(* ===== verification/Aes.v ===== *)
(** * AES-128, for evaluation

    The crates [aes] and [ctr] are not part of the repository; the development is proved
    for every cipher ([Cipher.v]).  To run the repository's own test vectors, and to show
    that the laws can hold, this file instantiates the interfaces with AES-128 (FIPS 197)
    and its counter mode. *)

From Stdlib Require Import ZArith Lia.
From S2P Require Import Prelude.
From S2P Require Import Cipher.

#[local] Open Scope Z_scope.

Module Aes.

Definition sbox_table : list Z :=
  [99; 124; 119; 123; 242; 107; 111; 197; 48; 1; 103; 43; 254; 215; 171; 118;
   202; 130; 201; 125; 250; 89; 71; 240; 173; 212; 162; 175; 156; 164; 114; 192;
   183; 253; 147; 38; 54; 63; 247; 204; 52; 165; 229; 241; 113; 216; 49; 21;
   4; 199; 35; 195; 24; 150; 5; 154; 7; 18; 128; 226; 235; 39; 178; 117;
   9; 131; 44; 26; 27; 110; 90; 160; 82; 59; 214; 179; 41; 227; 47; 132;
   83; 209; 0; 237; 32; 252; 177; 91; 106; 203; 190; 57; 74; 76; 88; 207;
   208; 239; 170; 251; 67; 77; 51; 133; 69; 249; 2; 127; 80; 60; 159; 168;
   81; 163; 64; 143; 146; 157; 56; 245; 188; 182; 218; 33; 16; 255; 243; 210;
   205; 12; 19; 236; 95; 151; 68; 23; 196; 167; 126; 61; 100; 93; 25; 115;
   96; 129; 79; 220; 34; 42; 144; 136; 70; 238; 184; 20; 222; 94; 11; 219;
   224; 50; 58; 10; 73; 6; 36; 92; 194; 211; 172; 98; 145; 149; 228; 121;
   231; 200; 55; 109; 141; 213; 78; 169; 108; 86; 244; 234; 101; 122; 174; 8;
   186; 120; 37; 46; 28; 166; 180; 198; 232; 221; 116; 31; 75; 189; 139; 138;
   112; 62; 181; 102; 72; 3; 246; 14; 97; 53; 87; 185; 134; 193; 29; 158;
   225; 248; 152; 17; 105; 217; 142; 148; 155; 30; 135; 233; 206; 85; 40; 223;
   140; 161; 137; 13; 191; 230; 66; 104; 65; 153; 45; 15; 176; 84; 187; 22].
(** A table of 256 bytes as a binary tree, so that a look-up takes eight steps. *)
Inductive tree := Leaf (x : Z) | Node (l r : tree).
Fixpoint tree_of (depth : nat) (xs : list Z) : tree :=
  match depth with
  | O => Leaf (hd 0 xs)
  | S d => Node (tree_of d (take (2 ^ d) xs)) (tree_of d (drop (2 ^ d) xs))
  end.
Fixpoint tree_get (depth : nat) (t : tree) (i : Z) : Z :=
  match t, depth with
  | Leaf x, _ => x
  | Node l r, S d => tree_get d (if Z.testbit i (Z.of_nat d) then r else l) i
  | Node l r, O => 0
  end.
Definition sbox_tree : tree := Eval vm_compute in tree_of 8 sbox_table.
Definition sbox (x : Z) : Z := tree_get 8 sbox_tree x.

(** Multiplication by two in the field of 256 elements. *)
Definition xtime (x : Z) : Z :=
  let y := Z.shiftl x 1 in if y <? 256 then y else Z.lxor y 283.

(** The state is a list of 16 bytes, column by column. *)
Definition sub_bytes (s : list Z) : list Z := sbox <$> s.
Definition shift_rows (s : list Z) : list Z :=
  match s with
  | [a0; a1; a2; a3; b0; b1; b2; b3; c0; c1; c2; c3; d0; d1; d2; d3] =>
      [a0; b1; c2; d3; b0; c1; d2; a3; c0; d1; a2; b3; d0; a1; b2; c3]
  | _ => s
  end.
Definition mix_column (a b c d : Z) : list Z :=
  let t := Z.lxor (Z.lxor a b) (Z.lxor c d) in
  [Z.lxor a (Z.lxor t (xtime (Z.lxor a b))); Z.lxor b (Z.lxor t (xtime (Z.lxor b c)));
   Z.lxor c (Z.lxor t (xtime (Z.lxor c d))); Z.lxor d (Z.lxor t (xtime (Z.lxor d a)))].
Fixpoint mix_columns (s : list Z) : list Z :=
  match s with
  | a :: b :: c :: d :: s => mix_column a b c d ++ mix_columns s
  | _ => s
  end.

(** The next round key, given the round constant. *)
Definition next_key (rcon : Z) (k : list Z) : list Z :=
  match k with
  | [a0; a1; a2; a3; b0; b1; b2; b3; c0; c1; c2; c3; d0; d1; d2; d3] =>
      let a := xor_bytes [a0; a1; a2; a3]
                 [Z.lxor (sbox d1) rcon; sbox d2; sbox d3; sbox d0] in
      let b := xor_bytes a [b0; b1; b2; b3] in
      let c := xor_bytes b [c0; c1; c2; c3] in
      let d := xor_bytes c [d0; d1; d2; d3] in
      a ++ b ++ c ++ d
  | _ => k
  end.
Fixpoint round_keys (rounds : nat) (rcon : Z) (k : list Z) : list (list Z) :=
  match rounds with
  | O => []
  | S rounds => let k := next_key rcon k in k :: round_keys rounds (xtime rcon) k
  end.

Fixpoint rounds (ks : list (list Z)) (s : list Z) : list Z :=
  match ks with
  | [] => s
  | [k] => xor_bytes (shift_rows (sub_bytes s)) k
  | k :: ks => rounds ks (xor_bytes (mix_columns (shift_rows (sub_bytes s))) k)
  end.

(** A cipher is its expanded key. *)
Record Aes128 := { first_key : list Z; later_keys : list (list Z) }.

Definition aes_new (key : list Z) : Aes128 :=
  {| first_key := key; later_keys := round_keys 10 1 key |}.
(** Keys and blocks are arrays of 16 bytes; lists of another length do not exist in the
    program, and the result is cut to that length so that the laws hold for them too. *)
Definition to_16 (s : list Z) : list Z := take 16 (s ++ replicate 16 0).
Definition aes_encrypt (c : Aes128) (block : list Z) : list Z :=
  to_16 (rounds (later_keys c) (xor_bytes block (first_key c))).

#[export] Instance Aes128_cipher : BlockCipher 16 Aes128 :=
  {| cipher_new := aes_new; encrypt_block := aes_encrypt |}.

Lemma length_to_16 s : length (to_16 s) = 16%nat.
Proof. unfold to_16. rewrite length_take, length_app, length_replicate. lia. Qed.

#[export] Instance Aes128_laws : BlockCipherLaws 16 Aes128.
Proof. split; [lia|]. intros. apply length_to_16. Qed.

(** The counter mode: the initial block is a 128-bit big-endian counter. *)
Record AesCtr := { ctr_cipher : Aes128; ctr_start : Z; ctr_used : nat }.
Definition ctr_byte (s : AesCtr) (i : nat) : Z :=
  let block := to_be_bytes 16 ((ctr_start s + Z.of_nat (i / 16)) mod 2 ^ 128) in
  (aes_encrypt (ctr_cipher s) block) !!! (i mod 16)%nat.
Definition ctr_apply (s : AesCtr) (bs : list Z) : list Z * AesCtr :=
  (xor_bytes bs ((fun i => ctr_byte s (ctr_used s + i)) <$> seq 0 (length bs)),
   {| ctr_cipher := ctr_cipher s; ctr_start := ctr_start s; ctr_used := ctr_used s + length bs |}).
#[export] Instance Aes128_ctr : Ctr Aes128 := {|
  Ctr128 := AesCtr;
  ctr_from_cipher c block :=
    {| ctr_cipher := c; ctr_start := from_be_bytes block; ctr_used := 0 |};
  apply_keystream := ctr_apply;
|}.
Definition aes_keystream (s : AesCtr) (i : nat) : Z := ctr_byte s (ctr_used s + i).
#[export] Instance Aes128_ctr_laws : CtrLaws Aes128.
Proof.
  refine (Build_CtrLaws Aes128 Aes128_ctr aes_keystream _ _).
  - done.
  - intros s bs i. unfold aes_keystream, ctr_byte; cbn. by rewrite Nat.add_assoc.
Qed.

(** The example of FIPS 197, appendix B. *)
Example fips_197 :
  aes_encrypt (aes_new [43; 126; 21; 22; 40; 174; 210; 166; 171; 247; 21; 136; 9; 207; 79; 60])
    [50; 67; 246; 168; 136; 90; 48; 141; 49; 49; 152; 162; 224; 55; 7; 52]
  = [57; 37; 132; 29; 2; 220; 9; 251; 220; 17; 133; 151; 25; 106; 11; 50].
Proof. vm_compute. reflexivity. Qed.
End Aes.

.....

* _Aim of the exercise_:
Show all lines above containing "export".

* _Solution_:
#[export] Instance Aes128_cipher : BlockCipher 16 Aes128 :=
#[export] Instance Aes128_laws : BlockCipherLaws 16 Aes128.
#[export] Instance Aes128_ctr : Ctr Aes128 := {|
#[export] Instance Aes128_ctr_laws : CtrLaws Aes128.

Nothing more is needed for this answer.